A 10-member Fairfax City task force spent a month writing an informational bulletin on the $15 million road bond referendum that will appear on the Nov. 3 ballot.

The city is proposing to widen a stretch of Rte. 123 (Chain Bridge Road) from two lanes to four and to convert portions of Chain Bridge Road and University Drive to one-way streets to help move traffic more quickly through the city.

The annual cost of the road bond would be $1.4 million, or 11.6 cents of the city's current residential and commercial tax rate of $1.08 per $100 of assessed value. For the owner of a $100,000 house, the payment on the bond would represent $116 of the $1,080 the homeowner is currently paying in yearly property taxes.

Diane Cabe, public information officer for the city, said approval of the referendum would not necessarily mean an increase in the property tax rate.

"It depends on the City Council. It can keep it {the rate} the same and just use a portion of the city's present revenues," Cabe said.

The plan to go before the voters would finance the widening of Chain Bridge Road from two lanes to four between Kenmore Drive and Warwick Avenue near Rte. 50. Rust Curve, a winding, wooded stretch of Chain Bridge Road just north of the downtown area, would be unchanged.

Chain Bridge Road and the parallel University Drive would be converted to one-way streets from Judicial Drive to Kenmore Drive. In addition, the 20-year bond issue would pay for extending Judicial Drive east to University Drive and for realigning Kenmore Drive to connect with Layton Hall Drive.

The bulletin, which is to be mailed to voters by Oct. 1, has three pages of factual information, a map of proposed route changes, and a list of the bond issue's pros and cons.

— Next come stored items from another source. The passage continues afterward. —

(* ===== verification/Webhooks.v ===== *)
(** * Webhooks: subscriptions, the event queue and test deliveries (src/src/webhooks/webhooks.service.ts)

    The HTTP client (SafeHttp) is the parameter [doHttpPost]: the url, the body and the
    signature of one request, and how it ended.  [hmac_digest] is Node's HMAC-SHA256 and
    [error_message] the text of an exception. *)

From S2P Require Import Prelude Prog JsText Json JsonText Schema Store StoreFacts Tenancy Crypto ServiceAccounts Testbed.

(** How one request ended: an answer, a refusal by the network guard, or an error. *)
Inductive post_result := Posted (statusCode : Z) (body : string) | Blocked (message : string) | Failed (message : string).

Record CreateWebhookDto := mkCreateWebhook {
  cw_url : string; cw_secret : string; cw_eventTypes : option (list string); cw_events : option (list string);
  cw_enabled : option bool; cw_description : option string
}.
Record UpdateWebhookDto := mkUpdateWebhook {
  uw_url : option string; uw_secret : option string; uw_enabled : option bool;
  uw_eventTypes : option (list string); uw_description : option string
}.

(** A webhook as the API returns it: the columns of [WEBHOOK_SELECT], and the secret once. *)
Record WebhookView := mkWebhookView {
  wv_id : string; wv_realmId : string; wv_url : string; wv_enabled : bool; wv_eventTypes : list string;
  wv_description : option string; wv_createdAt : Z; wv_secret : option string
}.
Definition webhook_view (secret : option string) (h : Webhook) : WebhookView :=
  mkWebhookView (wh_id h) (wh_realmId h) (wh_url h) (wh_enabled h) (wh_eventTypes h) (wh_description h)
    (wh_createdAt h) secret.

(** [data] of an update: [undefined] leaves a column as it is. *)
Definition set_webhook (url secret : option string) (enabled : option bool) (eventTypes : option (list string))
    (description : option string) (h : Webhook) : Webhook :=
  mkWebhook (wh_id h) (wh_realmId h) (url ?? wh_url h) (secret ?? wh_secret h) (enabled ?? wh_enabled h)
    (eventTypes ?? wh_eventTypes h) (match description with Some d => Some d | None => wh_description h end)
    (wh_createdAt h).

Definition set_delivery (statusCode : option Z) (response : option string) (success : bool) (attempts at_ : Z)
    (d : WebhookDelivery) : WebhookDelivery :=
  mkWebhookDelivery (wd_id d) (wd_webhookId d) (wd_eventType d) (wd_payload d)
    (match statusCode with Some c => Some c | None => wd_statusCode d end)
    (match response with Some r => Some r | None => wd_response d end) success attempts (Some at_) (wd_createdAt d).

Definition is_success (statusCode : Z) : bool := (200 <=? statusCode) && (statusCode <? 300).

Section Service.
Context {E : Env} (doHttpPost : string -> string -> string -> M post_result).
Context (hmac_digest : string -> string -> string) (error_message : exc -> string).

(** The delays between the attempts: a JSON array of non-negative numbers in the
    environment, or the default. *)
Definition RETRY_DELAYS_MS : list Z :=
  match process_env "WEBHOOK_RETRY_DELAYS_MS" with
  | Some raw =>
      match JSON_parse raw with
      | Some (JArr l) =>
          if forallb (fun n => match n with JNum n => 0 <=? n | _ => false end) l
          then map (fun n => match n with JNum n => n | _ => 0 end) l else [1000; 10000; 60000]
      | _ => [1000; 10000; 60000]
      end
  | None => [1000; 10000; 60000]
  end.

(** ** Subscriptions *)

Definition create (realm : Realm) (dto : CreateWebhookDto) : M WebhookView :=
  (encryptedSecret <- encrypt (cw_secret dto) ;;
   webhook <- Store.create TWebhook (fun id createdAt =>
     mkWebhook id (realm_id realm) (cw_url dto) encryptedSecret (cw_enabled dto ?? true)
       (match cw_eventTypes dto with Some l => l | None => cw_events dto ?? [] end) (cw_description dto) createdAt) ;;
   Ret (webhook_view (Some (cw_secret dto)) webhook))%prog.

Definition findAll (realm : Realm) : M (list WebhookView) :=
  (hooks <- find_many_asc TWebhook (fun h => wh_realmId h === realm_id realm) wh_createdAt ;;
   Ret (map (webhook_view None) hooks))%prog.

Definition of_realm (realm : Realm) (id : string) (h : Webhook) : bool :=
  (wh_id h === id) && (wh_realmId h === realm_id realm).
Definition not_found {A} (id : string) : M A := Throw (NotFound ("Webhook '" +:+ id +:+ "' not found")).

Definition findOne (realm : Realm) (id : string) : M WebhookView :=
  (webhook <- find_first TWebhook (of_realm realm id) ;;
   match webhook with
   | Some h => Ret (webhook_view None h)
   | None => not_found id
   end)%prog.

Definition update (realm : Realm) (id : string) (dto : UpdateWebhookDto) : M WebhookView :=
  (findOne realm id ;;;
   secret <- match uw_secret dto with
             | Some s => (c <- encrypt s ;; Ret (Some c))
             | None => Ret None
             end ;;
   updated <- Store.update TWebhook (fun h => wh_id h === id)
     (set_webhook (uw_url dto) secret (uw_enabled dto) (uw_eventTypes dto) (uw_description dto)) ;;
   Ret (webhook_view (uw_secret dto) updated))%prog.

Definition remove (realm : Realm) (id : string) : M unit :=
  (findOne realm id ;;;
   delete_one TWebhook (fun h => wh_id h === id) ;;;
   Ret tt)%prog.

Definition findDeliveries (realm : Realm) (webhookId : string) : M (list WebhookDelivery) :=
  (findOne realm webhookId ;;;
   deliveries <- find_many_desc TWebhookDelivery (fun d => wd_webhookId d === webhookId) wd_createdAt ;;
   Ret (take 100 deliveries))%prog.

(** ** The queue *)

(** [{ eventType, timestamp, realmId, ...payload }]. *)
Definition full_payload (realmId eventType : string) (now : Z) (payload : obj) : obj :=
  spread [("eventType", JStr eventType); ("timestamp", JStr (to_iso now)); ("realmId", JStr realmId)] payload.

(** The defaults of the columns: PENDING, no attempts of four, due at once. *)
Definition dispatchEvent (realmId eventType : string) (payload : obj) : M unit :=
  (now <- date_now ;;
   catch (Store.create TWebhookEvent (fun id createdAt =>
            mkWebhookEvent id realmId eventType (full_payload realmId eventType now payload) "PENDING" 0 4 createdAt None) ;;;
          Ret tt)
         (fun _ => Ret tt))%prog.

(** ** Delivery with retries *)

Definition signPayload (secret body : string) : string := "sha256=" +:+ to_hex (hmac_digest secret body).

(** [sleep]: time passes. *)
Definition sleep (ms : Z) : M unit := atom (fun w => (tt, with_now (w_now w + ms) w)).

Definition update_delivery (id : string) (f : WebhookDelivery -> WebhookDelivery) : M unit :=
  (Store.update TWebhookDelivery (fun d => wd_id d === id) f ;;; Ret tt)%prog.

(** How one attempt ended for the loop. *)
Inductive attempt_end := Delivered | Retry (lastError : string) | Stop (lastError : string).

Definition attempt_delivery (url body signature deliveryId : string) (attempt : Z) : M attempt_end :=
  catch
    (response <- doHttpPost url body signature ;;
     match response with
     | Posted code text =>
         now <- date_now ;;
         update_delivery deliveryId
           (set_delivery (Some code) (Some (str_take 2000 text)) (is_success code) (attempt + 1) now) ;;;
         Ret (if is_success code then Delivered else Retry ("HTTP " +:+ to_base 10 code))
     | Blocked m => Ret (Stop m)
     | Failed m => Ret (Retry m)
     end)%prog
    (fun e => Ret (Retry (error_message e))).

(** The loop: the attempts made, and the last error unless the last one succeeded. *)
Fixpoint delivery_loop (url body signature deliveryId : string) (attempt : Z) (delays : list Z) : M (Z * option string) :=
  (r <- attempt_delivery url body signature deliveryId attempt ;;
   match r with
   | Delivered => Ret (attempt + 1, None)
   | Stop m => Ret (attempt + 1, Some m)
   | Retry m =>
       match delays with
       | [] => Ret (attempt + 1, Some m)
       | d :: delays' => sleep d ;;; delivery_loop url body signature deliveryId (attempt + 1) delays'
       end
   end)%prog.

(** [deliverWebhook]: true when a receiver accepted, with the attempts made. *)
Definition deliverWebhook (webhook : Webhook) (eventType : string) (payload : obj) : M (bool * Z) :=
  (plaintextSecret <- decrypt (wh_secret webhook) ;;
   let body := JSON_stringify (JObj payload) in
   let signature := signPayload plaintextSecret body in
   delivery <- Store.create TWebhookDelivery (fun id createdAt =>
     mkWebhookDelivery id (wh_id webhook) eventType payload None None false 0 None createdAt) ;;
   r <- delivery_loop (wh_url webhook) body signature (wd_id delivery) 0 RETRY_DELAYS_MS ;;
   match r with
   | (attempts, None) => Ret (true, attempts)
   | (attempts, Some lastError) =>
       now <- date_now ;;
       update_delivery (wd_id delivery) (set_delivery None (Some (str_take 2000 lastError)) false attempts now) ;;;
       Ret (false, attempts)
   end)%prog.

Definition test_payload (realm : Realm) (id : string) (now : Z) : obj :=
  [("eventType", JStr "webhook.test"); ("timestamp", JStr (to_iso now)); ("realmId", JStr (realm_id realm));
   ("webhookId", JStr id); ("test", JBool true)].

(** The delivery runs after the answer; its failure is only logged. *)
Definition testWebhook (realm : Realm) (id : string) : M unit :=
  (findOne realm id ;;;
   rawWebhook <- find_first TWebhook (of_realm realm id) ;;
   match rawWebhook with
   | None => not_found id
   | Some webhook =>
       now <- date_now ;;
       catch (deliverWebhook webhook "webhook.test" (test_payload realm id now) ;;; Ret tt) (fun _ => Ret tt)
   end)%prog.

(** Enqueuing never fails, and writes the queue only. *)
Lemma dispatchEvent_footprint ts realmId type payload :
  covers [TWebhookEvent] ts = true -> stable (frame ts) (dispatchEvent realmId type payload).
Proof. intros H. apply (stable_frame_mono [TWebhookEvent]); [done|]. unfold dispatchEvent. footprint. Qed.
End Service.
#[export] Hint Resolve dispatchEvent_footprint : footprint.

(** ** One realm's webhooks *)

Section Isolation.
Context {E : Env} (realm : Realm).
Notation confined := (confined TWebhook (realm_id realm)).

(** After [findOne], the row with the id is one of the realm. *)
Lemma confined_findOne {B} o id (k : WebhookView -> M B) :
  (forall h, wh_id h = id -> wh_realmId h = realm_id realm -> confined (Some h) (k (webhook_view None h))) ->
  confined o (bind (findOne realm id) k).
Proof.
  intros Hk w r w' Hnd Ho. unfold findOne. rewrite (bind_assoc (find_first TWebhook _) _ k w).
  apply (confined_find TWebhook (realm_id realm) o); [by apply confined_throw| |done|done].
  intros h [Hi Hr]%owned_guard. by apply Hk.
Qed.

Lemma update_confined id dto : confined None (update realm id dto).
Proof.
  unfold update. apply confined_findOne. intros h <- Hr. apply (confined_bind_frame TWebhook (realm_id realm) []); [|done|].
  { destruct (uw_secret dto); footprint. }
  intros s. apply (confined_bind_last TWebhook (realm_id realm) []); [|intros; footprint|done].
  by apply (confined_update TWebhook (realm_id realm) h).
Qed.

Lemma remove_confined id : confined None (remove realm id).
Proof.
  unfold remove. apply confined_findOne. intros h <- Hr.
  apply (confined_bind_last TWebhook (realm_id realm) []); [|intros; footprint|done].
  by apply (confined_delete TWebhook (realm_id realm) h).
Qed.

Lemma create_confined dto : confined None (create realm dto).
Proof.
  unfold create. apply (confined_bind_frame TWebhook (realm_id realm) []); [footprint|done|]. intros secret.
  apply (confined_bind_last TWebhook (realm_id realm) []); [|intros; footprint|done].
  by apply confined_create.
Qed.
End Isolation.

(** An administrator of one realm reaches no webhook of another: creating, updating and
    removing leave the rows of other realms as they are, however they end. *)
Theorem webhooks_isolated {E : Env} realm id dto new w :
  NoDup (map wh_id (rows TWebhook w)) ->
  others_same TWebhook (realm_id realm) w (run (create realm new) w).2 /\
  others_same TWebhook (realm_id realm) w (run (update realm id dto) w).2 /\
  others_same TWebhook (realm_id realm) w (run (remove realm id) w).2.
Proof.
  intros Hnd. split; [|split].
  - destruct (run (create realm new) w) as [r w'] eqn:Hr. by apply (create_confined realm new w r w' Hnd).
  - destruct (run (update realm id dto) w) as [r w'] eqn:Hr. by apply (update_confined realm id dto w r w' Hnd).
  - destruct (run (remove realm id) w) as [r w'] eqn:Hr. by apply (remove_confined realm id w r w' Hnd).
Qed.

(** The loop ends: at most one attempt more than there are delays, and all of them when
    no attempt succeeded or was refused by the network guard. *)
Lemma delivery_attempts {E : Env} post message url body signature id delays n w r w' :
  run (delivery_loop post message url body signature id n delays) w = (r, w') ->
  exists attempts err, r = inr (attempts, err) /\ n + 1 <= attempts <= n + 1 + Z.of_nat (length delays).
Proof.
  revert n w. induction delays as [|d delays IH]; intros n w; cbn [delivery_loop]; rewrite run_bind;
    unfold attempt_delivery at 1; rewrite run_catch.
  - destruct (run _ w) as [[e|[|m|m]] w1]; simpl; intros [= <- <-]; eexists _, _; (split; [reflexivity|]); lia.
  - destruct (run _ w) as [[e|[|m|m]] w1]; try (simpl; intros [= <- <-]; eexists _, _; (split; [reflexivity|]); simpl; lia);
      cbn [run]; rewrite run_bind; cbn [run sleep atom fst snd];
      intros Hr; destruct (IH _ _ Hr) as (a & err & -> & Ha); exists a, err; (split; [done|]); simpl; lia.
Qed.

The City Council, in an attempt to keep the pamphlet objective, appointed people with diverse backgrounds to the Road Bond Task Force, with names coming from the Chamber of Commerce and civic associations.

Dr. Barrie Cook was elected chairman after his appointment as chairman pro-tem by the mayor. The group met every other week in six two-hour meetings from July 16 to Aug. 17.

"Our main problem, initially, was to remember that this was to be an unbiased report presenting the pros and cons. After we got over that hurdle, most of the problems were very minor," Cook said.

Cook said the group listened to several presentations from city officials, including the city engineer, the city financial officer and the acting director of public works. Also, the group went through city documents, including its Traffic and Transportation Study, the Chain Bridge Road Landscape Program and the results of an opinion survey by the city that was conducted by the Department of Community Development and Planning.

Also, group members looked at the minutes, summaries and videotapes of the public hearings and read briefs of City Council members' opinions. Members of the task force were Cook, Cabe, Claudia Lewis, Thad Murray, Edward S. Miller, Joseph L. Vignes, Walter E. Duka, Edward M. Keefe, Thomas M. Bacon and William Wunderlich.